Something old (10 years or older): The Girl in the Glass by Jeffrey Ford - Ford, primarily known for his fantasy fiction, won The Edgar for this book. (It was an adventuresome year for The Edgars with this win and Brian Evenson nominated). Great characters and Ford's inventive imagination fuel this one. Not to be missed, and, arguably, not your typical Edgar fare.
The Great Depression has bound a nation in despair -- and only a privileged few have risen above it: the exorbitantly wealthy ... and the hucksters who feed upon them. Diego, a seventeen-year-old illegal Mexican immigrant, owes his salvation to master grifter Thomas Schell. Together with Schell's gruff and powerful partner, they sail comfortably through hard times, scamming New York's grieving rich with elaborate, ingeniously staged séances -- until an impossible occurrence changes everything.
While "communing with spirits," Schell sees an image of a young girl in a pane of glass, silently entreating the con man for help. Though well aware that his otherworldly "powers" are a sham, Schell inexplicably offers his services to help find the lost child -- drawing Diego along with him into a tangled maze of deadly secrets and terrible experimentation.
Something new (recent): Volcano Girls by Chris D. - Turns out musician Chris D. is a fan of noir, hardboiled, and pulp fiction and writes books at the intersection of these interests. There pretty damn good too, like old-school Gold Medal books. Hit all the beats you love with out dry humping the retro pulp corpse.
Half-sisters, schoolteacher Mona and junkie punk rocker Terri, are uneasy roommates while taking care of their sick mother, Consuela. When their boyfriends, deputy Johnny Cullen and killer Merle Chambers, clash due to labor struggles in their small town of Devil’s River, the two women are pulled inexorably into the fray. To make matters worse, jealous female sheriff, Billie Travers, decides Mona is intruding on her faltering love affair, and quiet small town life amps up into an apocalyptic nightmare of uncontrollable violence and destruction.
Something other (something not crime): Unicorn Battle Squad by Kirsten Alene - Fun and imaginative Alene takes less time then other fantasy writers to make the same point. The brevity and lived in feel serve the world building well.
Mutant unicorns. A palace with a thousand human legs. The most powerful army on the planet. A first world city on the verge of collapse.
In a city where teetering skyscrapers block out the sky, a city populated by lowly clerks, rumors have been circulating of a terror in the east. When Carl, the lowliest clerk on the negative twelfth floor, discovers that the city is indeed in grave danger, he sets out to warn the city's protectors: the Unicorn Riders.
Although Carl's missing father has left him a unicorn of his own, it is a small and sickly creature. Even worse, there is a crab claw growing from its side. But the Unicorn Riders need as much help as they can get, and soon every able rider sets out for the city's flooded perimeter in a steam-powered Spanish galleon.

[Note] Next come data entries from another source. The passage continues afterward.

Definition TURN_EVIDENCE_FIELD_SPECS (k : TurnEvidenceKind) : FieldSpecs :=
  match k with
  | K_dispatch_accepted =>
      [("scope", en TurnScope); ("messageId", req T_id); ("meshId", opt T_id); ("nodeId", opt T_id);
       ("providerType", opt T_id); ("attemptNo", opt (T_int false)); ("dispatchNonce", opt (T_int false));
       ("consumeProfile", enOpt ConsumeProfile); ("maxTaskRetries", opt (T_int false));
       ("coordinator", opt T_coordinator)]
  | K_delivered => [("messageId", req T_id); ("outcome", en DeliveryOutcome); ("via", en DeliveryVia)]
  | K_delivery_refused => [("messageId", req T_id); ("reason", en SendRefusal)]
  | K_dispatch_failed =>
      [("workerAbsent", req T_bool); ("reason", en DispatchFailureReason); ("refusalCode", opt T_id)]
  | K_duplicate_dispatch_refusal => [("holderSessionId", req T_id); ("holderAttemptId", opt T_id)]
  | K_session_rebound => [("toSessionId", req T_id); ("reason", en SessionReboundReason)]
  | K_turn_started => [("retro", req T_bool)]
  | K_suspension =>
      [("modal", en SuspensionModal); ("modalKey", opt T_id); ("providerSetup", opt T_bool);
       ("clockUnknown", opt T_bool)]
  | K_suspension_resolved =>
      [("resolution", en SuspensionResolution); ("via", en SuspensionResolutionVia); ("modalKey", opt T_id)]
  | K_turn_end =>
      [("strength", en TurnEndStrength); ("afterFinalizationTimeout", opt T_bool); ("hollow", opt T_bool);
       ("summary", opt T_summary_ref); ("blockReason", enOpt TurnEndBlockReason);
       ("releasedByHardCap", opt T_bool); ("nativeOutcome", enOpt NativeTurnOutcome); ("live", opt T_live);
       ("nativeMarker", opt T_native_marker); ("reportExpected", opt T_bool);
       ("providerFailure", enOpt ProviderFailure)]
  | K_transcript_final =>
      [("selfAttributing", req T_bool); ("nativeRead", req T_bool); ("nativeMarker", opt T_native_marker);
       ("live", req T_live); ("summary", opt T_summary_ref); ("messageAt", opt T_ms)]
  | K_transcript_activity => [("newestActivityAt", req T_ms)]
  | K_no_progress =>
      [("stalledMs", req T_ms); ("observedStatus", en NoProgressObservedStatus);
       ("finalAssistantPresent", req T_bool)]
  | K_liveness => [("result", en LivenessResult); ("probeStartedAtMs", opt T_ms)]
  | K_process_exit => [("exitCode", req (T_int true)); ("providerFailure", enOpt ProviderFailure)]
  | K_session_error => [("reason", en SessionErrorReason)]
  | K_worker_report =>
      [("outcome", en WorkerReportOutcome); ("summary", opt T_summary_ref); ("hasHandoffNotes", req T_bool);
       ("branchState", enOpt WorkerBranchState); ("touchedFileCount", opt (T_int false))]
  | K_worker_report_correction_requested => [("deliveryId", opt T_id)]
  | K_worker_progress => [("note", opt T_summary_ref)]
  | K_git_side_effect =>
      [("dirty", req T_bool); ("commitsSinceDispatch", req (T_int false)); ("attributable", req T_bool)]
  | K_cancel => [("reason", en CancelReason)]
  | K_operator_status => [("status", en OperatorStatus); ("reason", en OperatorStatusReason)]
  | K_coordinator_ack => [("notify", en NotifyKind); ("outcome", en CoordinatorAckOutcome)]
  | K_hold_expired => [("holdId", req T_id); ("reason", en HoldReason)]
  end.

(** ** Guards *)

(** [/^[^\s\u0000-\u001f\u007f]{1,256}$/]. *)
Definition identifier_char (c : Ascii.ascii) : bool :=
  let n := Ascii.nat_of_ascii c in
  negb (is_js_space c) && negb (n <=? 31)%nat && negb (n =? 127)%nat.

Fixpoint all_chars (P : Ascii.ascii -> bool) (s : string) : bool :=
  match s with EmptyString => true | String c s' => P c && all_chars P s' end.

Definition identifier_shaped (s : string) : bool :=
  all_chars identifier_char s && (1 <=? String.length s)%nat && (String.length s <=? 256)%nat.

Definition isEvidenceIdentifier (v : JValue) : bool :=
  match v with J_str s => identifier_shaped s | _ => false end.

(** [typeof value === 'string' && values.includes(value)]. *)
Definition one_of (values : list string) (v : JValue) : bool :=
  match v with J_str s => bool_decide (s ∈ values) | _ => false end.

(** [makeGuard(values)]. *)
Definition makeGuard (A : Type) `{Vocabulary A} (v : JValue) : bool := one_of (values_of A) v.

Definition isTurnEvidenceKind : JValue -> bool := makeGuard TurnEvidenceKind.
Definition isTurnReason : JValue -> bool := makeGuard TurnReason.
Definition isNotifyKind : JValue -> bool := makeGuard NotifyKind.
Definition isTurnOutcome : JValue -> bool := makeGuard TurnOutcome.
Definition isCommitStrength : JValue -> bool := makeGuard CommitStrength.

Definition isFiniteNumber (v : JValue) : bool :=
  match v with J_num (N_int _) | J_num (N_fraction _) => true | _ => false end.

Definition MAX_SAFE : Z := 2 ^ 53 - 1.

Definition isSafeInteger (v : JValue) : bool :=
  match v with J_num (N_int z) => (- MAX_SAFE <=? z) && (z <=? MAX_SAFE) | _ => false end.

(** [(value as number) >= 0]. *)
Definition nonnegative (v : JValue) : bool :=
  match v with J_num (N_int z) | J_num (N_fraction z) => 0 <=? z | _ => false end.

Definition is_boolean (v : JValue) : bool := match v with J_bool _ => true | _ => false end.

(** [hasOnlyKeys(value, allowed)]. *)
Definition hasOnlyKeys (o : list (string * JValue)) (allowed : list string) : bool :=
  forallb (fun e => bool_decide (e.1 ∈ allowed)) o.

(** [value === undefined || P(value)]. *)
Definition undefined_or (P : JValue -> bool) (v : JValue) : bool := is_undefined v || P v.

(** [isRecord(value) && P(value)]. *)
Definition record_and (P : list (string * JValue) -> bool) (v : JValue) : bool :=
  match v with J_obj o => P o | _ => false end.

Definition isSummaryRef : JValue -> bool := record_and (fun o =>
  hasOnlyKeys o ["topic"; "writer"; "seq"]
  && isEvidenceIdentifier (prop o "topic") && isEvidenceIdentifier (prop o "writer")
  && isSafeInteger (prop o "seq") && nonnegative (prop o "seq")).

Definition isTurnAttemptRef : JValue -> bool := record_and (fun o =>
  hasOnlyKeys o ["attemptId"; "generation"] && isEvidenceIdentifier (prop o "attemptId")
  && isSafeInteger (prop o "generation") && nonnegative (prop o "generation")).

Definition isLiveTurnPending : JValue -> bool := record_and (fun o =>
  hasOnlyKeys o ["modal"; "adapterPending"; "trailingTool"; "newestActivityAt"]
  && is_boolean (prop o "modal") && is_boolean (prop o "adapterPending") && is_boolean (prop o "trailingTool")
  && undefined_or isFiniteNumber (prop o "newestActivityAt")).

Definition isNativeMarkerRef : JValue -> bool := record_and (fun o =>
  hasOnlyKeys o ["outcome"; "turnId"; "receivedAt"; "startedAt"; "errorAt"]
  && one_of (values_of NativeTurnOutcome) (prop o "outcome")
  && undefined_or isEvidenceIdentifier (prop o "turnId")
  && forallb (fun key => undefined_or isFiniteNumber (prop o key)) ["receivedAt"; "startedAt"; "errorAt"]).

Definition isCoordinatorIdentity : JValue -> bool := record_and (fun o =>
  hasOnlyKeys o ["daemonId"; "coordinatorRunId"; "sessionId"]
  && isEvidenceIdentifier (prop o "daemonId") && isEvidenceIdentifier (prop o "coordinatorRunId")
  && undefined_or isEvidenceIdentifier (prop o "sessionId")).

Definition class_matches (t : FieldClass) (v : JValue) : bool :=
  match t with
  | T_id => isEvidenceIdentifier v
  | T_enum values => one_of values v
  | T_bool => is_boolean v
  | T_int nullable => match v with J_null => nullable | _ => isSafeInteger v end
  | T_ms => isFiniteNumber v && nonnegative v
  | T_summary_ref => isSummaryRef v
  | T_attempt_ref => isTurnAttemptRef v
  | T_live => isLiveTurnPending v
  | T_native_marker => isNativeMarkerRef v
  | T_coordinator => isCoordinatorIdentity v
  end.

Definition fieldMatches (spec : EvidenceFieldSpec) (v : JValue) : bool :=
  if is_undefined v then fs_optional spec else class_matches (fs_t spec) v.

(** [key in specs]: own names and the inherited ones. *)
Definition key_in (key : string) (specs : FieldSpecs) : bool :=
  bool_decide (key ∈ map fst specs) || bool_decide (key ∈ OBJECT_PROTOTYPE_KEYS).

(** The kind a spelling names. *)
Definition kind_named (v : JValue) : option TurnEvidenceKind :=
  match v with
  | J_str s => List.find (fun k => bool_decide (spelling k = s)) TURN_EVIDENCE_KINDS
  | _ => None
  end.

Definition isTurnEvidence (v : JValue) : bool :=
  match v with
  | J_obj o =>
      match kind_named (prop o "kind") with
      | None => false
      | Some k =>
          let bodySpecs := TURN_EVIDENCE_FIELD_SPECS k in
          let envelopeSpecs := EVIDENCE_ENVELOPE_FIELD_SPECS in
          forallb (fun e => bool_decide (e.1 = "kind") || key_in e.1 bodySpecs || key_in e.1 envelopeSpecs) o
          && forallb (fun s => fieldMatches s.2 (prop o s.1)) envelopeSpecs
          && forallb (fun s => fieldMatches s.2 (prop o s.1)) bodySpecs
      end
  | _ => false
  end.

(** ** Topic entries *)

Definition MESH_TOPIC_PROTOCOL_VERSION : Z := 2.

Definition TURN_EVIDENCE_FLAGS : list string :=
  ["hollow"; "afterFinalizationTimeout"; "nativeMarker"; "selfAttributing"].

Definition isOptionalId : JValue -> bool := undefined_or isEvidenceIdentifier.

Definition isGeneration (v : JValue) : bool := isSafeInteger v && nonnegative v.

Definition isProjectedScalars : JValue -> bool := record_and (forallb (fun e =>
  match e.2 with J_null | J_num _ | J_bool _ | J_str _ => true | _ => false end)).

Definition is_flags : JValue -> bool := record_and (forallb (fun e =>
  bool_decide (e.1 ∈ TURN_EVIDENCE_FLAGS) && is_boolean e.2)).

(** [isTurnEvidence(value.evidence) && value.evidence.kind === value.ev]. *)
Definition evidence_of_kind (ev : JValue) (v : JValue) : bool :=
  isTurnEvidence v
  && match v, ev with
     | J_obj o, J_str k => match prop o "kind" with J_str k' => bool_decide (k' = k) | _ => false end
     | _, _ => false
     end.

An epic journey that spans desert and sea, through the bedchambers of a fearsome Eastern queen, and into the devastation of a conquered city, Unicorn Battle Squad is the story of a boy and his unicorn at the end of the world.
Something true (non-fiction): Old Sparky: The Electric Chair and the History of the Death Penalty - Only just started reading this one (due out in a couple of months) but am intrigued by it so far.
In early 2013, Robert Gleason became the latest victim of the electric chair, a peculiarly American execution method. Shouting Pog mo thin ("Kiss my ass" in Gaelic) he grinned electricity shot through his system. When the current was switched off his body slumped against the leather restraints, and Gleeson, who had strangled two fellow inmates to ensure his execution was not postponed, was dead. The execution had gone flawlessly—not a guaranteed result with the electric chair, which has gone horrifically wrong on many occasions.
Old Sparky covers the history of capital punishment in America and the “current wars” between Edison and Westinghouse which led to the development of the electric chair. It examines how the electric chair became the most popular method of execution in America, before being superseded by lethal injection. Famous executions are explored, alongside quirky last meals and poignant last words.
The death penalty remains a hot topic of debate in America, and Old Sparky does not shy away from that controversy. Executions have gone spectacularly wrong, with convicts being set alight, and needing up to five jolts of electricity before dying. There have been terrible miscarriages of justice, and the death penalty has not been applied even-handedly. Historically, African-Americans, the mentally challenged, and poor defendants have been likely to get the chair, an anomaly which led the Supreme Court to briefly suspend the death penalty. Since the resumption of capital punishment in 1976 Texas alone has executed more than 500 prisoners, and death row is full.